• PROMPT
Please repeat only the stretch of records running from the first line through the line that contains "extended i (j".

● ● ● ● ●

(** Filling entry [j] with a freshly allocated block. *)
Lemma extended_entry i j nb p a :
  let ia := addr_of p NDIRECT in
  let b := a_balloc nb a in
  let a' := a_update ia (put_word (a_view a ia) (Z.to_nat j) nb) b in
  layout_ok a -> layout_ok b -> (forall x, length (a_view a x) = BSIZE) ->
  first_free a nb -> file_ok a p -> a_icache a !! i = Some p -> ia <> 0 ->
  0 <= j < NINDIRECT -> fmap a p (j + Z.of_nat NDIRECT) = 0 -> datablk b nb ->
  (forall x, datablk a x -> datablk b x) ->
  extended i (j + Z.of_nat NDIRECT) nb a p a' p.
Proof.
  intros ia b a' L Lb Hlen Hff Fo Hi Hia Hj H0 D Hd.
  pose proof (first_free_data _ _ L Hff). pose proof (dstart_ge a L). pose proof Hff as (Hr & Hf & _).
  pose proof (fo_ind _ _ Fo Hia) as Dia. pose proof (sb_of_balloc _ _ L Hff) as Esb. fold b in Esb.
  assert (Nia : nonbm b ia) by (by apply nonbm_data, Hd).
  assert (Eia : a_view b ia = a_view a ia) by (by apply view_balloc_data).
  assert (Fb : file_ok b p).
  { destruct Fo as [F1 F2 F3 F4 F5 F6]. split; try done.
    all: assert (Hm : forall bn, fmap b p bn = fmap a p bn)
      by (intros bn; unfold fmap; fold ia; by rewrite Eia).
    - intros. by apply Hd, F3.
    - intros bn. rewrite Hm. intros. by apply Hd, F4.
    - intros bn bn'. rewrite !Hm. apply F5.
    - intros bn. rewrite Hm. apply F6. }
  assert (Hm : forall bn', in_map bn' -> fmap a' p bn' =
                 if decide (bn' = j + Z.of_nat NDIRECT) then nb else fmap a p bn').
  { intros bn' Hb. unfold a'. rewrite <- Eia. unfold ia at 1 2.
    rewrite fmap_put_word; try done; [|by rewrite Esb|fold ia; by rewrite Eia].
    case_decide; [done|]. unfold fmap. fold ia. by rewrite Eia. }
  assert (Hin : in_map (j + Z.of_nat NDIRECT))
    by (unfold in_map, MAXFILE, NDIRECT, NINDIRECT in *; lia).
  split; try done.
  - simpl. by rewrite list_insert_id.
  - by destruct p.
  - apply (file_ok_add a p _ _ (j + Z.of_nat NDIRECT) nb); try done; try apply Fo.
    + intros x Hx. by apply datablk_update, Hd.
    + by apply datablk_update.
  - rewrite Hm by done. rewrite decide_True by done. split; [done|lia].
  - intros bn' Hb Hne. rewrite Hm by done. by rewrite decide_False.
  - intros x Hx Hu Hn Hne. unfold a'. simpl. rewrite decide_False by done.
    apply (view_alloc_used i 0 nb p); done.
  - unfold a'. rewrite sb_of_update; [done|]. apply Nia.
  - intros x Hx. by apply datablk_update, Hd.
  - intros x. unfold a'. rewrite home_update. unfold b, a_balloc. by rewrite !home_update.
  - by left.
  - intros x Hx Hu. unfold a'. rewrite used_update; [|done|by rewrite Esb].
    by apply (used_alloc i 0 nb p).
Qed.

● ● ● ● ●

• EXERCISE RESPONSE
(** Filling entry [j] with a freshly allocated block. *)
Lemma extended_entry i j nb p a :
  let ia := addr_of p NDIRECT in
  let b := a_balloc nb a in
  let a' := a_update ia (put_word (a_view a ia) (Z.to_nat j) nb) b in
  layout_ok a -> layout_ok b -> (forall x, length (a_view a x) = BSIZE) ->
  first_free a nb -> file_ok a p -> a_icache a !! i = Some p -> ia <> 0 ->
  0 <= j < NINDIRECT -> fmap a p (j + Z.of_nat NDIRECT) = 0 -> datablk b nb ->
  (forall x, datablk a x -> datablk b x) ->
  extended i (j + Z.of_nat NDIRECT) nb a p a' p.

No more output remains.